Non-Linear Optimization

There are a number of issues with which all non-linear optimization methods must deal. "Machine Precision Issues" discusses the level of accuracy that can be obtained for the calculations of non-linear functions. "Non-linear convergence" discusses how it is determined whether or not a non-linear optimization has achieved convergence.

The following table lists the general purpose optimization algorithms used in RATS. Note that there are also some specialized algorithms used for certain problems, such as the linear and quadratic programming algorithms used in LQPROG and the specialized optimizers used in LAD and quantile regressions in RREG. These are for more general optimization and most are found in many different instructions. There are also optimization techniques (such as EM (expectation-maximization)) which require specific calculations for specific problems. The algorithms below are more generally applicable.

These are divided into two main groups: hill-climbing algorithms (which assume at least second derivatives), and derivative-free methods, which are more flexible, but generally slower (often much slower) on well-behaved functions.

Method Name (in options)	Type of algorithm	Applications
BFGS	Derivative-based, uphill only	General optimization
BHHH	Derivative-based, uphill only	Likelihood-based only
GAUSS (-Newton)	Derivative-based, uphill only	Non-linear least squares only
NEWTON (-Raphson)	Derivative-based, uphill only	Specific models
SIMPLEX	Derivative-free, uphill only, narrow search	General optimization
GENETIC	Derivative-free, uphill only, broad-search	General optimization
ANNEALING	Derivative-free, up-and-down, broad search	General optimization
GA (Genetic Annealing)	Derivative-free, up-and-down , broad search	General optimization

Throughout this, we're assuming that we're talking about maximizing a function. Minimizing can be represented by maximizing minus the function.

The ideal optimization problem has a function which is continuously analytically differentiable (multiple times) and globally concave. (The log likelihood of the probit is a good example of that). If that's all we ever needed to do, we wouldn't need a range of optimization algorithms, with different settings within each. Instead, we have optimization problems with derivatives that have to be approximated numerically, or sometimes no derivatives at all. They can have multiple modes, or, even if there is only a single mode, they can fail to be globally concave. There can also be boundary issues, where the function either isn't computable outside a certain range (for instance, a variance can't be negative), or where the optimization problem itself requires constraints on certain parameters.

In general, derivative-based methods are faster, but are much more sensitive to choice of initial guesses and are limited in use only to models which are (at least) twice continuously differentiable.

The "uphill only" algorithms assume that you are starting on the right "hill" and move up from there, one hopes to the top. While it's possible for an early iteration to jump a considerable distance and actually switch "hills", you shouldn't expect it.

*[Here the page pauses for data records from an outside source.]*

(* ===== verification/Framer.v ===== *)
(** The framer (framer.go): control frames and STREAM frames for the next
    packet.  The streams are behind the interface [StreamGetter], which stands
    for the streams map and the send streams; the theorems are proved against
    its laws. *)

From S2P Require Import Prelude.
From S2P Require Import Varint.
From S2P Require Import Protocol.
From S2P Require Import Frames.
From S2P Require Import AckFrame.
From S2P Require Import FrameParser.
From S2P Require Import RingBuffer.
From S2P Require Import SendStream.

Module framer.
Import protocol wire ack parser ringbuffer.

Definition maxPathResponses : Z := 256.
Definition maxControlFrames : Z := Z.shiftl 16 10.
Definition MinStreamFrameSize : Z := 128.

Record framerI := mkFramer {
  activeStreams : gset Z;
  streamQueue : RingBuffer (T := Z);
  controlFrames : list frame;
  pathResponses : list PathResponseFrame;
  queuedTooManyControlFrames : bool;
}.

Definition newFramer : framerI := mkFramer ∅ empty_ring [] [] false.

Definition set_streams (a : gset Z) (q : RingBuffer (T := Z)) (f : framerI) : framerI :=
  mkFramer a q (controlFrames f) (pathResponses f) (queuedTooManyControlFrames f).
Definition set_control (c : list frame) (p : list PathResponseFrame) (f : framerI) : framerI :=
  mkFramer (activeStreams f) (streamQueue f) c p (queuedTooManyControlFrames f).

Definition HasData (f : framerI) : bool :=
  if negb (Empty (streamQueue f)) then true
  else (0 <? blen (controlFrames f)) || (0 <? blen (pathResponses f)).

Definition QueueControlFrame (x : frame) (f : framerI) : framerI :=
  match x with
  | FPathResponse pr =>
      if maxPathResponses <=? blen (pathResponses f) then f
      else set_control (controlFrames f) (pathResponses f ++ [pr]) f
  | x =>
      if maxControlFrames <=? blen (controlFrames f)
      then mkFramer (activeStreams f) (streamQueue f) (controlFrames f) (pathResponses f) true
      else set_control (controlFrames f ++ [x]) (pathResponses f) f
  end.
(* ===== verification/StreamLimits.v ===== *)
(** Correctness of the streams maps: stream numbers are used in order and within
    the limits of both sides, callers that wait are woken, and no stream of the
    peer is lost. *)

From Stdlib Require Import Sorted.
From S2P Require Import Prelude.
From S2P Require Import Protocol.
From S2P Require Import Frames.
From S2P Require Import StreamsMap.

Module streamLimits.
Import protocol wire streamsMap.

(** * Outgoing streams *)

Section outgoing.
Context `{stream_ops T} (newStream : Z → bool → T).
Abbreviation omap := (outgoingStreamsMap T).

(** The map, the streams opened so far, and the limits reported in
    STREAMS_BLOCKED frames. *)
Abbreviation out_state := (omap * list T * list Z)%type.

Definition got (r : T + stream_err) : list T := match r with inl s => [s] | inr _ => [] end.
Definition got_open (o : open_outcome T) : list T := match o with ODone r => got r | OWait _ => [] end.

(** All interleavings of the calls of any number of goroutines.  A waiting call
    continues when its channel is readable, or when its context is done; unless
    [lossy], the latter only happens to calls that were not woken.  After the
    map was closed no MAX_STREAMS frame is handled. *)
Inductive out_step (lossy : bool) : out_state → out_state → Prop :=
| out_open m o b fec r m' fs : openStreamInternal newStream fec m = (r, m', fs) →
    out_step lossy (m, o, b) (m', o ++ got r, b ++ (sb_StreamLimit <$> fs))
| out_sync m o b ctxErr fec r m' fs : highestInQueue m < 2 ^ 64 - 1 → openStreamSyncInternal newStream ctxErr fec m = (r, m', fs) →
    out_step lossy (m, o, b) (m', o ++ got_open r, b ++ (sb_StreamLimit <$> fs))
| out_resume m o b qp fec c c' r m' : openQueue m !! qp = Some c → ch_recv c = Some c' →
    OpenSync_resume newStream qp fec c' m = Ok (r, m') → out_step lossy (m, o, b) (m', o ++ got_open r, b)
| out_cancel m o b qp c ctxErr e m' : openQueue m !! qp = Some c → lossy = true ∨ c ≠ ch_token →
    OpenSync_cancel qp ctxErr m = (e, m') → out_step lossy (m, o, b) (m', o, b)
| out_max m o b num m' fs : o_closeErr m = None → num ≤ MaxStreamCount → SetMaxStream num m = Ok (m', fs) →
    out_step lossy (m, o, b) (m', o, b ++ (sb_StreamLimit <$> fs))
| out_delete m o b num e m' : out_DeleteStream num m = (e, m') → out_step lossy (m, o, b) (m', o, b)
| out_window m o b limit : out_step lossy (m, o, b) (UpdateSendWindow limit m, o, b)
| out_close m o b err m' : o_closeErr m = None → out_CloseWithError err m = Ok m' → out_step lossy (m, o, b) (m', o, b).

Definition out_run (lossy : bool) (t : StreamType) (x : out_state) : Prop := rtc (out_step lossy) (newOutgoingStreamsMap t, [], []) x.

(** The limit as it is reported: 0 also stands for an unknown limit. *)
Definition limit (m : omap) : Z := Z.max 0 (maxStream m).
Definition later (x y : Z) : Prop := x < y ∨ x = 0 ∧ y = 0.

Record out_ok (lossy : bool) (m : omap) (o : list T) (b : list Z) : Prop := {
  k_next : 1 ≤ nextStream m ≤ limit m + 1;
  k_max : -1 ≤ maxStream m ≤ MaxStreamCount;
  k_opened : ∃ fecs, blen fecs = nextStream m - 1 ∧ o = zip_with newStream (seqZ 1 (nextStream m - 1)) fecs;
  k_streams : ∀ n, is_Some (o_streams m !! n) → 1 ≤ n < nextStream m;
  k_pos : 0 ≤ lowestInQueue m ∧ 0 ≤ highestInQueue m < 2 ^ 64;
  k_queue : ∀ qp c, openQueue m !! qp = Some c → lowestInQueue m ≤ qp < highestInQueue m;
  k_open : o_closeErr m = None → ∀ qp, openQueue m !! qp ≠ Some ch_closed;
  k_first : ∀ qp, openQueue m !! qp = Some ch_token → ∀ qp', is_Some (openQueue m !! qp') → qp ≤ qp';
  k_wake : lossy = false → o_closeErr m = None → openQueue m ≠ ∅ → nextStream m ≤ maxStream m → ∃ qp, openQueue m !! qp = Some ch_token;
  k_blocked : StronglySorted later b ∧ ∀ x, x ∈ b → 0 ≤ x ≤ limit m ∧ (blockedSent m = false → later x (limit m));
}.

(** ** Waking the first waiting call *)

Lemma unblock_loop_spec n qp0 (m : omap) : (∀ qp, is_Some (openQueue m !! qp) → qp0 ≤ qp) → (∀ qp, openQueue m !! qp ≠ Some ch_closed) →
  (∃ qp, is_Some (openQueue m !! qp) ∧ qp < qp0 + Z.of_nat n) →
  ∃ qp, is_Some (openQueue m !! qp) ∧ (∀ qp', is_Some (openQueue m !! qp') → qp ≤ qp') ∧
    unblock_loop n qp0 m = Ok (set_queue (<[qp := ch_token]> (openQueue m)) (lowestInQueue m) (highestInQueue m) m).
Proof.
  revert qp0. induction n as [|n IH]; intros qp0 Hlo Hcl (q & Hq & Hlt).
  { specialize (Hlo q Hq). lia. }
  cbn [unblock_loop]. destruct (openQueue m !! qp0) as [c|] eqn:E.
  - exists qp0. split_and!; [done|done|]. destruct c; [done|done|]. by destruct (Hcl qp0).
  - apply IH; [|done|exists q; split; [done|lia]]. intros qp Hqp. specialize (Hlo qp Hqp).
    destruct (decide (qp = qp0)) as [->|]; [rewrite E in Hqp; by destruct Hqp|lia].
Qed.

Lemma size_zero_iff {A} (q : gmap Z A) : (size q =? 0)%nat = bool_decide (q = ∅).
Proof.
  destruct (Nat.eqb_spec (size q) 0) as [E|E]; rewrite map_size_empty_iff in E; [by rewrite bool_decide_eq_true_2|by rewrite bool_decide_eq_false_2].
Qed.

"Up-and-down" algorithms make no such assumptions. As a result, they are better able to handle surfaces with multiple modes. However, there is a considerable cost in time, since they may be working multiple actual modes, or may be looking just at different parts of the same hill—there's no way to tell based just upon the function value. The (simulated) ANNEALING and GA (genetic annealing) algorithms have the property that they can make "downhill" moves. This makes them particularly useful in dealing with multi-modal surfaces since they don't have to find a spot on another hill that has a higher function value than the current location (the uphill-only algorithms require finding a better function value to switch "hills" which generally requires a lucky, wild step). Needless to say, making both uphill and downhill moves takes considerably longer than making only uphill moves, so you should employ them only if you have a real concern that you might have a very ill-behaved surface.